Under new manager Rafael Benítez, Real Madrid remained unbeaten in the league until a 3–2 loss at Sevilla on the matchday 11. Perhaps, his reign is best remembered by multiple lopsided wins achieved both in La Liga and the Champions League (6–0 vs Espanyol, 8–0 vs Malmö, 10–2 vs Rayo Vallecano and others). In the Copa del Rey round of 32, Real accidentally fielded an ineligible player, who was suspended from the previous season (when he was representing a different team), resulting in the team's controversial disqualification from the tournament by the competition judge despite protests from President Pérez. In the meantime, Real comfortably topped their UCL group with 16 points and a +16 goal difference. Benítez was relieved of his duties mid-season, following allegations of unpopularity with supporters, displeasure with players and a failure to get good results against top teams. Benítez's departure was announced along with the promotion of Zinedine Zidane to his first head coaching role. Under Zidane, Madrid managed to turn the odds in its favor, ultimately winning the Champions League, something no one expected. The notable results include a 2–1 away victory over reigning treble winners Barcelona, who were on a record-breaking winning streak, a fantastic comeback against Wolfsburg in the Champions League quarter-finals (after losing the away game 0–2, Madrid erased the deficit and won 3–0 at home, courtesy of a Cristiano Ronaldo hat-trick), as well as a 12-game winning streak to conclude the league campaign, meaning Real finished second, with 90 points and just one point behind champions Barcelona, coming agonizingly close to clinching the title and overcoming a 12-point deficit in the process. Finally, on 28 May, Real Madrid's eleventh Champions League title was won thanks to a 5–3 penalty shoot-out victory over rivals Atlético Madrid after a 1–1 draw in the final, with the achievement being termed "La Undécima". The season was the first since 1998–99 without Iker Casillas, who departed to Porto.

Season overview

Pre-season
La Décima winning coach Carlo Ancelotti left the club on 25 May 2015, after winning two out of possible six trophies in the 2014–15 season and narrowly missing out both on the league and Champions League titles. He was then replaced by Rafael Benítez on 3 June 2015.

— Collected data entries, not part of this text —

(** The engine fails closed: an evaluation that reports an error denies,
    and one that does not answers with a valid decision of the engine's own
    policy version and writes nothing. *)
Theorem engine_fails_closed `{Signer} json_Marshal config ctx input wall lease_clock s t t' d err :
  Evaluate json_Marshal (NewEngine config) ctx input wall lease_clock s t = (t', (d, err)) ->
  match err with
  | Some _ => pd_Decision d = DecisionDeny
  | None => t' = t /\ pd_PolicyVersion d = bu_Version (ec_Bundle config)
            /\ exists now, policyAuthorizationTime input wall = Ok now /\ Decision_Validate d now = None
  end.
Proof.
  intros [[He Hd]|(-> & now & lease & Hc & _ & Hl & Ha)]%evaluate_cases; [by destruct err|].
  destruct (covered_expiry _ _ _ _ _ _ _ _ _ _ _ Hc Hl) as [-> Hexp]. pose proof (new_engine_max config).
  apply answered_valid in Ha as [Hv Hver]; [|lia|done]. split; [done|]. split; [done|].
  exists now. split; [apply (cleared_time _ _ _ _ _ Hc)|done].
Qed.

(** C28: No side effect is allowed without a capability lease: the store holds,
    under the identifier and fencing token presented, a signed, active and
    unexpired lease issued to this very principal for exactly this action,
    resource, parameters, project and task version, specification, role, policy
    version and budget; and the allowance ends with the lease. *)
Theorem side_effect_needs_lease `{Signer} json_Marshal e ctx input wall lease_clock s t t' d :
  Evaluate json_Marshal e ctx input wall lease_clock s t = (t', (d, None)) ->
  pd_Decision d = DecisionAllow -> IsSideEffect (in_Action input) = true ->
  exists reference lease trusted,
    in_Lease input = Some reference /\ s !! lr_ID reference = Some lease
    /\ lease_clock = Ok trusted /\ usable json_Marshal (leaseAuthorizationTime ctx trusted) lease
    /\ l_FencingToken lease = lr_FencingToken reference
    /\ l_PrincipalID lease = pr_ID (in_Principal input)
    /\ l_Role lease = pr_Role (in_Principal input)
    /\ l_TenantID lease = ps_TenantID (in_Project input)
    /\ l_ProjectID lease = ps_ID (in_Project input)
    /\ l_ProjectVersion lease = ps_StateVersion (in_Project input)
    /\ l_TaskID lease = ts_ID (in_Task input)
    /\ l_TaskVersion lease = ts_StateVersion (in_Task input)
    /\ l_SpecDigest lease = ts_SpecDigest (in_Task input)
    /\ l_Action lease = in_Action input
    /\ l_Resource lease = in_Resource input
    /\ l_ParameterDigest lease = in_ParameterDigest input
    /\ l_PolicyVersion lease = bu_Version (bundle e)
    /\ l_BudgetAccountID lease = bs_AccountID (in_Budget input)
    /\ co_ExpiresAt (pd_Constraints d) <> 0
    /\ co_ExpiresAt (pd_Constraints d) <= l_ExpiresAt lease.
Proof.
  intros [[? _]|(_ & now & lease & Hc & _ & Hl & Ha)]%evaluate_cases Hd Hs; [done|].
  destruct (answered_allow _ _ _ _ _ Ha Hd) as [Hb (_ & _ & Hexp)].
  apply default_baseline, baseline_form in Hb as (rule & reasons & c & Heq & _ & _ & _ & He & _).
  rewrite Heq in Hexp. cbn in Hexp. rewrite He, Hs in Hexp.
  apply validateLease_ok in Hl as [_ [[Hn _]|[_ [Hcov]]]]; [congruence|].
  destruct Hcov as (reference & trusted & Hr & Hclock & _ & Hstored & Hu & Hbound & Hle & _).
  destruct (validated_input _ _ _ _ _ Hc) as (Hattr & Hlive & _). specialize (Hlive _ Hr).
  assert (Hnz : l_ExpiresAt lease <> 0).
  { destruct Hu as (_ & _ & Hx). unfold IsExpired, IsZero in Hx.
    destruct (l_ExpiresAt lease =? 0) eqn:Hz; [done|by go_bool]. }
  pose proof (proj1 (resourcesEqual_exact _ _ Hattr) (bound_resource _ _ Hbound)) as Hres.
  destruct Hbound. cbn in *.
  exists reference, lease, trusted. repeat (split; [by try symmetry|]). by apply Hexp.
Qed.

Definition without_rules (config : EngineConfig) : EngineConfig :=
  mkEngineConfig ((ec_Bundle config) ⟦ bu_Rules := [] ⟧) (ec_LeaseManager config)
    (ec_ApprovalVerifier config) (ec_MaxWriteBytes config).

(** The custom rules of a bundle only narrow: whatever they allow, the same
    engine without rules allows too, with constraints at least as wide. *)
Theorem rules_only_narrow `{Signer} json_Marshal config ctx input wall lease_clock s t t' d :
  Evaluate json_Marshal (NewEngine config) ctx input wall lease_clock s t = (t', (d, None)) ->
  pd_Decision d = DecisionAllow ->
  exists d0, Evaluate json_Marshal (NewEngine (without_rules config)) ctx input wall lease_clock s t
             = (t', (d0, None))
    /\ pd_Decision d0 = DecisionAllow /\ narrower (pd_Constraints d) (pd_Constraints d0).
Proof.
  intros He Hd. pose proof He as [[? _]|(_ & now & lease & Hc & Hx & Hl & Ha)]%evaluate_cases; [done|].
  destruct (covered_expiry _ _ _ _ _ _ _ _ _ _ _ Hc Hl) as [-> Hexp]. pose proof (new_engine_max config).
  destruct (answered_allow _ _ _ _ _ Ha Hd) as [Hb Hn].
  destruct (answered_valid _ _ _ _ _ Ha ltac:(lia) Hexp) as [Hv Hver].
  destruct (valid_constraints _ _ Hv) as [_ Hsafe]. rewrite Hver in Hsafe.
  pose proof (default_baseline _ _ _ _ Hb) as Hbase.
  assert (Hvb : Decision_Validate (defaultDecision (NewEngine config) input lease now) now = None).
  { pose proof (baseline_constraints_valid _ _ _ _ _ Hbase ltac:(lia) Hexp) as Hbc.
    apply baseline_form in Hbase as (rule & reasons & c & Heq & Hnamed & _). rewrite Heq in *.
    by apply allow_valid. }
  exists (defaultDecision (NewEngine config) input lease now). split; [|done].
  unfold Evaluate. change (prechecked (NewEngine (without_rules config)) ctx input wall)
    with (prechecked (NewEngine config) ctx input wall).
  unfold Evaluate in He. destruct (prechecked _ _ _ _) as [[]|now'] eqn:Hp;
    [apply prechecked_err in Hp as [_ Hp]; congruence|].
  apply prechecked_ok, cleared_time in Hp. rewrite (cleared_time _ _ _ _ _ Hc) in Hp. injection Hp as <-.
  rewrite Hx. change (validateLease json_Marshal (NewEngine (without_rules config)) ctx input lease_clock s t)
    with (validateLease json_Marshal (NewEngine config) ctx input lease_clock s t). rewrite Hl.
  change (defaultDecision (NewEngine (without_rules config)) input lease now)
    with (defaultDecision (NewEngine config) input lease now).
  rewrite Hb, bool_decide_eq_true_2 by done. cbn [negb without_rules first_rule bu_Rules bundle NewEngine
    ec_Bundle update copy_slice app]. unfold validated. by rewrite Hvb.
Qed.

(** A repository write is allowed only to the executor agent of an
    executing task of an executing project, only on a path the task owns, only
    within the owning glob and the engine's byte limit. *)
Theorem repo_write_owned `{Signer} json_Marshal config ctx input wall lease_clock s t t' d :
  Evaluate json_Marshal (NewEngine config) ctx input wall lease_clock s t = (t', (d, None)) ->
  pd_Decision d = DecisionAllow -> in_Action input = ActionRepoWrite \/ in_Action input = ActionRepoApplyPatch ->
  pr_Type (in_Principal input) = PrincipalAgentInstance /\ pr_Role (in_Principal input) = RoleExecutor
  /\ ps_State (in_Project input) = "EXECUTING" /\ ts_State (in_Task input) = "EXECUTING"
  /\ co_PathGlob (pd_Constraints d) ∈ ts_OwnedPaths (in_Task input)
  /\ pathMatchesGlob (rs_Path (in_Resource input)) (co_PathGlob (pd_Constraints d)) = true
  /\ 0 < co_MaxBytes (pd_Constraints d) <= maxWriteBytes (NewEngine config).
Proof.
  intros [[? _]|(_ & now & lease & Hc & _ & Hl & Ha)]%evaluate_cases Hd Hact; [done|].
  destruct (answered_allow _ _ _ _ _ Ha Hd) as [Hb (Hg & Hm & _)]. pose proof (new_engine_max config) as Hmax.
  assert (Hdef : defaultDecision (NewEngine config) input lease now = repoWriteDecision (NewEngine config) input lease)
    by (unfold defaultDecision; destruct Hact as [-> | ->]; reflexivity).
  rewrite Hdef in *. unfold repoWriteDecision in *. repeat case_match; try discriminate Hb. go_bool.
  match goal with Hf : List.find _ _ = Some _ |- _ => apply List.find_some in Hf as [Hin Hp] end.
  cbn [pd_Constraints update co_PathGlob co_MaxBytes] in *. apply list_elem_of_In in Hin.
  rewrite Hg by (intros ->; apply pathMatchesGlob_ok in Hp; discriminate Hp).
  repeat (split; [done|]). by apply Hm.
Qed.

(** An approval that answers for this request. *)
Record approves (input : PolicyInput) (now : time) (a : Approval) : Prop := {
  approves_given : in_Approval input = Some a;
  approves_valid : validateApproval a now = None;
  approves_tenant : ap_TenantID a = ps_TenantID (in_Project input);
  approves_project : ap_ProjectID a = ps_ID (in_Project input);
  approves_digest : ap_SubjectDigest a = in_ParameterDigest input;
  approves_subject : ap_SubjectID a = (if rs_ID (in_Resource input) ≟ "" then rs_Path (in_Resource input)
                                       else rs_ID (in_Resource input));
  approves_kind : ap_SubjectType a = in_Action input \/ ap_SubjectType a = rs_Type (in_Resource input)
}.

Lemma approvalMatches_ok input now : approvalMatches input now = true -> exists a, approves input now a.
Proof.
  unfold approvalMatches. destruct (in_Approval input) as [a|] eqn:Ha; [|done].
  destruct (validateApproval a now) eqn:Hv; [done|]. cbn [negb is_nil].
  destruct (_ || _) eqn:Hs; [done|]. cbv zeta. match goal with |- (if ?c then _ else _) = _ -> _ => destruct c eqn:Ht end; [done|].
  intros Hk%orb_true_iff. go_bool. exists a. constructor; try done.
  by destruct Hk as [?%bool_decide_eq_true|?%bool_decide_eq_true]; [left|right].
Qed.

Lemma knowledge_default e input lease now : in_Action input = ActionKnowledgeWrite ->
  defaultDecision e input lease now = knowledgeDecision e input lease now.
Proof. unfold defaultDecision. intros ->. reflexivity. Qed.

Lemma break_glass_default e input lease now :
  in_Action input = ActionPolicyWrite \/ in_Action input = ActionDeploy ->
  defaultDecision e input lease now = breakGlassDecision e input lease now.
Proof. unfold defaultDecision. intros [-> | ->]; reflexivity. Qed.

(** Writing knowledge, writing policy and deploying are allowed only under
    a valid approval that the verifier accepted and that names this tenant,
    project, subject and parameter digest; policy writes and deployments need a
    break-glass administrator and a second, different approver. *)
Theorem high_risk_approved `{Signer} json_Marshal e ctx input wall lease_clock s t t' d :
  Evaluate json_Marshal e ctx input wall lease_clock s t = (t', (d, None)) ->
  pd_Decision d = DecisionAllow ->
  in_Action input ∈ [ActionKnowledgeWrite; ActionPolicyWrite; ActionDeploy] ->
  exists now a verifyApproval, policyAuthorizationTime input wall = Ok now /\ approves input now a
    /\ approvals e = Some verifyApproval /\ verifyApproval a = None
    /\ (in_Action input <> ActionKnowledgeWrite ->
        (pr_Type (in_Principal input) = PrincipalBreakGlassAdmin
         \/ pr_Role (in_Principal input) = RoleBreakGlassAdmin)
        /\ ap_CoApproverID a <> "" /\ ap_CoApproverID a <> ap_PrincipalID a).
Proof.
  intros [[? _]|(_ & now & lease & Hc & _ & Hl & Ha)]%evaluate_cases Hd Hact; [done|].
  destruct (answered_allow _ _ _ _ _ Ha Hd) as [Hb _].
  pose proof (cleared_proof _ _ _ _ _ Hc) as Hproof. pose proof (cleared_time _ _ _ _ _ Hc) as Htime.
  assert (Hok : approvalMatches input now = true
    /\ (in_Action input <> ActionKnowledgeWrite ->
        (pr_Type (in_Principal input) = PrincipalBreakGlassAdmin \/ pr_Role (in_Principal input) = RoleBreakGlassAdmin)
        /\ match in_Approval input with Some a => ap_CoApproverID a <> "" | None => False end)).
  { rewrite !elem_of_cons, elem_of_nil in Hact. destruct Hact as [Hk|Hact].
    - rewrite knowledge_default in Hb by done. split; [|done].
      unfold knowledgeDecision in Hb. destruct (_ || _); [done|]. by destruct (approvalMatches input now).
    - rewrite break_glass_default in Hb by tauto. unfold breakGlassDecision in Hb.
      destruct (_ && _) eqn:Hadmin; [done|]. destruct (_ || _) eqn:Hap; [done|].
      apply orb_false_iff in Hap as [Hap Hco]. apply negb_false_iff in Hap. split; [done|]. intros _. split.
      + apply andb_false_iff in Hadmin as [?|?]; go_bool; auto.
      + destruct (in_Approval input); [by go_bool|done]. }
  destruct Hok as [[a Hap]%approvalMatches_ok Hco].
  unfold validateApprovalProof in Hproof. rewrite (approves_given _ _ _ Hap) in *.
  destruct (approvals e) as [v|]; [|done]. destruct (v a) eqn:Hva; [done|].
  exists now, a, v. repeat (split; [done|]). intros Hne. destruct (Hco Hne) as [Hadmin Hcoa].
  split; [done|]. split; [done|]. pose proof (approves_valid _ _ _ Hap) as Hval.
  unfold validateApproval in Hval. destruct (_ || _) in Hval; [done|].
  destruct (_ && _) eqn:Hg in Hval; [done|]. intros Heq. rewrite bool_decide_eq_false_2 in Hg by done.
  rewrite Heq, bool_decide_eq_true_2, orb_true_r in Hg by done. done.
Qed.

Brazilian duo Casemiro and Danilo were bought from Porto for a fee of €7.5 million and €31.5 million respectively. Both signed long-term deals with the club, with Casemiro returning after Real Madrid exercised their buy-back clause option on the player. Spanish wingers Marco Asensio and Lucas Vázquez also joined the club, while Sami Khedira signed for Juventus after his contract was not renewed by the club. Javier Hernández soon departed back to Manchester United after Madrid did not make his season-long loan from the last campaign a permanent deal.

The contracts of Dani Carvajal, Marcelo and Sergio Ramos were renewed for another six years and were set to expire in the summer of 2020. Pepe extended his contract until 2017. Casemiro's contract was extended to 2021.

Iker Casillas left the club on 11 July 2015 and was transferred to Porto after 15 years with Los Blancos. Kiko Casilla was signed as a replacement on 17 July 2015.

The schedule of the season was announced on 14 July 2015.

On 18 August 2015, Mateo Kovačić was signed from Internazionale, while Marco Asensio was loaned to Espanyol.

August
Madrid started off their 2015–16 league campaign with a goalless draw at Sporting de Gijón.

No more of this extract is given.